While you may hear a lot about WordPress exploits, it could be that you’re not familiar with how the pingback mechanism in WordPress works, or how it can be used by dastardly hackers.
One of the most popular approaches is to use the XML-RPC mechanism, inherent in WordPress, because it gives hackers the ability to push many requests through a single server requests.
Yes, read that again. When using xmlrpc.php as a hacking tool, hackers are able to send 1 single request to the server (instead of 50, 100 or 500), but within that 1 request, they can include an entire array of other requests. Imagine being able to brute force attack a site with thousands of requests, without ever triggering the brute force / DDoS defensive systems – it’s a very efficient approach.
Sucuri, one of the top brands in WordPress security, explains all the ins and outs about system.multicall and exactly how this “amplification” of attacks occurs within WordPress. They also publish some fantastic stats related to WordPress security, such as the fact that pingback DDoS attacks account for 13% of all DDoS attacks they track!
For more about distributed denial of service (DDoS) attacks, check out the KnownHost blog: https://www.knownhost.com/blog/ddos-explained/
How are WordPress Pingbacks Spoofed in DDoS Attacks and Login Hacks?
Pingbacks are used in about 1/8th of all DDoS attacks and a large portion of login hacks, largely because they originally weren’t verified before being accepted and added.

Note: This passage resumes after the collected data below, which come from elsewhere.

(** The busy wait ends: at the latest when the time has passed. *)
Lemma tick_elapsed t0 d :
  t0 ≤ bus_time d → bus_time d - t0 < 2 ^ 31 * bytes_per_tick →
  (bus_time d - t0) / bytes_per_tick ≤ u32 (rt_tick_get d - u32 (t0 / bytes_per_tick)).
Proof.
  intros H0 Hlt. destruct (bus_tick d) as [Hb ->]. unfold wrap. rewrite Zminus_mod_idemp_l, Zminus_mod_idemp_r.
  pose proof (Z.div_le_mono t0 (bus_time d) bytes_per_tick Hb H0).
  rewrite Z.mod_small.
  - replace (bus_time d) with (t0 + (bus_time d - t0)) at 2 by lia.
    pose proof (Z.div_mod t0 bytes_per_tick). pose proof (Z.mod_pos_bound t0 bytes_per_tick Hb).
    pose proof (Z.div_mod (bus_time d - t0) bytes_per_tick).
    pose proof (Z.mod_pos_bound (bus_time d - t0) bytes_per_tick Hb).
    assert (t0 / bytes_per_tick + (bus_time d - t0) / bytes_per_tick ≤ (t0 + (bus_time d - t0)) / bytes_per_tick);
      [|lia]. apply Z.div_le_lower_bound; nia.
  - split; [lia|].
    assert (bus_time d / bytes_per_tick < t0 / bytes_per_tick + 2 ^ 31 + 1); [|lia].
    apply Z.div_lt_upper_bound; [done|]. pose proof (Z.mul_div_le t0 bytes_per_tick Hb).
    pose proof (Z.mul_succ_div_gt t0 bytes_per_tick Hb). nia.
Qed.
Lemma cs_wait_loop (P : bool → Prop) t0 n s :
  t0 ≤ bus_time (dev s) ≤ t0 + ms CARD_BUSY_TIMEOUT_MS * bytes_per_tick →
  t0 + ms CARD_BUSY_TIMEOUT_MS * bytes_per_tick < Z.of_nat n + bus_time (dev s) →
  line P (dev s) →
  ∃ a s', wait_ready_loop io rt_tick_get n (u32 (t0 / bytes_per_tick)) (ms CARD_BUSY_TIMEOUT_MS) s = Ok (a, s') ∧
    line P (dev s').
Proof.
  revert s. induction n as [|n IH]; intros s Ht Hf [Hu Hs]; [lia|].
  destruct (bus_byte DUMMY_BYTE (dev s) Hu) as ([r d] & E & Hu' & Hc & Htm).
  destruct (bus_tick (dev s)) as [Hb _].
  assert (line P d) as Hl by (split; [done|by rewrite Hc]).
  assert (wait_ready_loop io rt_tick_get (S n) (u32 (t0 / bytes_per_tick)) (ms CARD_BUSY_TIMEOUT_MS) s =
    if r =? DUMMY_BYTE then Ok (SPISD_RESULT_OK, Sd (card_type s) d)
    else if u32 (rt_tick_get d - u32 (t0 / bytes_per_tick)) <? ms CARD_BUSY_TIMEOUT_MS
         then wait_ready_loop io rt_tick_get n (u32 (t0 / bytes_per_tick)) (ms CARD_BUSY_TIMEOUT_MS) (Sd (card_type s) d)
         else Ok (SPISD_RESULT_TIMEOUT, Sd (card_type s) d)) as ->.
  { cbn [wait_ready_loop]. unfold mbind, M_bind, wr_rd_byte. rewrite E. unfold mbind, res_bind.
    destruct (r =? DUMMY_BYTE); [done|]. unfold tick_get, gets. cbn [dev]. by destruct (_ <? _). }
  destruct (r =? DUMMY_BYTE); [by eexists _, _|].
  pose proof (tick_elapsed t0 d ltac:(lia) ltac:(nia)) as Hel.
  destruct (Z.ltb_spec (u32 (rt_tick_get d - u32 (t0 / bytes_per_tick))) (ms CARD_BUSY_TIMEOUT_MS)) as [Hlt|Hge].
  - apply IH; cbn [dev]; [|lia|done].
    pose proof (Z.mul_succ_div_gt (bus_time d - t0) bytes_per_tick Hb). nia.
  - by eexists _, _.
Qed.
Lemma cs_wait_ready P : cs P P (wait_ready io rt_tick_get ms fuel).
Proof.
  intros s Hs. unfold wait_ready, mbind, M_bind, tick_get, gets. destruct (bus_tick (dev s)) as [Hb ->].
  apply cs_wait_loop; [|lia|done]. split; [lia|]. nia.
Qed.
#[local] Hint Resolve cs_send_command cs_send_command_recv cs_send_command_hold cs_wait_ready : cs.
Lemma cs_read_buffer P n : 0 < n ≤ 512 → cs P P (read_buffer io n).
Proof. intros Hn. unfold read_buffer. cs_go. Qed.
Lemma cs_stop_transmission P : cs P (eq false) (stop_transmission io rt_tick_get ms fuel).
Proof. unfold stop_transmission. cs_go. Qed.
Lemma cs_stop_write P : cs P (eq false) (stop_write io rt_tick_get ms fuel).
Proof. unfold stop_write. cs_go. Qed.
#[local] Hint Resolve cs_read_buffer cs_stop_transmission cs_stop_write : cs.
Lemma take_block (buffer : list Z) : BLOCK_SIZE ≤ Z.of_nat (length buffer) → take (Z.to_nat BLOCK_SIZE) buffer ≠ [].
Proof.
  unfold BLOCK_SIZE. intros Hlen E. apply (f_equal length) in E. rewrite length_take in E. cbn [length] in E. lia.
Qed.
#[local] Hint Resolve take_block : cs.
Lemma cs_write_blocks P n buffer :
  BLOCK_SIZE * Z.of_nat n ≤ Z.of_nat (length buffer) →
  cs P (eq false) (write_blocks io rt_tick_get ms fuel n buffer).
Proof.
  revert buffer. induction n as [|n IH]; intros buffer Hlen; cbn [write_blocks]; [cs_go|].
  assert (BLOCK_SIZE ≤ Z.of_nat (length buffer)) by (unfold BLOCK_SIZE in *; lia).
  assert (BLOCK_SIZE * Z.of_nat n ≤ Z.of_nat (length (drop (Z.to_nat BLOCK_SIZE) buffer)))
    by (rewrite length_drop; unfold BLOCK_SIZE in *; lia).
  cs_go.
Qed.
Lemma cs_read_blocks P n : cs P P (read_blocks io n).
Proof.
  induction n as [|n IH]; cbn [read_blocks]; cs_go.
Qed.
#[local] Hint Resolve cs_write_blocks cs_read_blocks : cs.
(** Everything after the reset starts and ends with the line released. *)
Lemma cs_acmd41_loop n arg response : cs (eq false) (eq false) (acmd41_loop io n arg response).
Proof. revert response. induction n as [|n IH]; intros response; cbn [acmd41_loop]; cs_go. Qed.
Lemma cs_cmd1_loop n response : cs (eq false) (eq false) (cmd1_loop io n response).
Proof. revert response. induction n as [|n IH]; intros response; cbn [cmd1_loop]; cs_go. Qed.
Lemma cs_reset_loop n : cs (eq false) (eq false) (reset_loop io n).
Proof. induction n as [|n IH]; cbn [reset_loop]; cs_go. Qed.
#[local] Hint Resolve cs_acmd41_loop cs_cmd1_loop cs_reset_loop : cs.
Lemma cs_init_v2 buff : cs (eq false) (eq false) (init_v2 io buff).
Proof. unfold init_v2. cs_go. Qed.
Lemma cs_init_v1_finish : cs (eq false) (eq false) (init_v1_finish io).
Proof. unfold init_v1_finish. cs_go. Qed.
#[local] Hint Resolve cs_init_v2 cs_init_v1_finish : cs.
Lemma cs_init_v1 response : cs (eq false) (eq false) (init_v1 io response).
Proof. unfold init_v1. cs_go. Qed.
#[local] Hint Resolve cs_init_v1 : cs.
Lemma cs_debug_bytes n : cs (eq false) (eq false) (debug_bytes io n).
Proof. unfold debug_bytes. cs_go. Qed.
#[local] Hint Resolve cs_debug_bytes : cs.
Lemma cs_read_register P cmd crc err debug : cs P (eq false) (read_register io cmd crc err debug).
Proof. unfold read_register. cs_go. Qed.
#[local] Hint Resolve cs_read_register : cs.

As the Sucuri post explains, originally WordPress pingbacks were logged somewhat simplistically. It wasn’t until version 3.9 that the IP address started being logged and the pingback link verified:
WordPress/4.3.3; http://18.104.22.168; verifying pingback from 22.214.171.124
In newer versions, additional detail become available:
126.96.36.199 – – [16/Feb/2016:23:45:57 -0500] “GET / HTTP/1.0” 403 5301 “-” “WordPress/4.2.7; http://www.fluxstudio-sh.com; verifying pingback from 188.8.131.52”
After you see a number of logged entries all from the same IP, 184.108.40.206, you can do a reverse WHOIS lookup on the IP and find out who is responsible for sending the attacks. It could very well be that their machine has been compromised and isn’t aware they’re part of a botnet – or it could be that they’re just malicious.
In the newer example above, the WordPress/4.2.7 version, origination IP and origination site URL have all been spoofed (completely faked).
With verification in place, WordPress will check behind the scenes to confirm the site in question has a post with a link to your site. If it doesn’t, the WordPress pingbacks will never appear in your queue to be approved.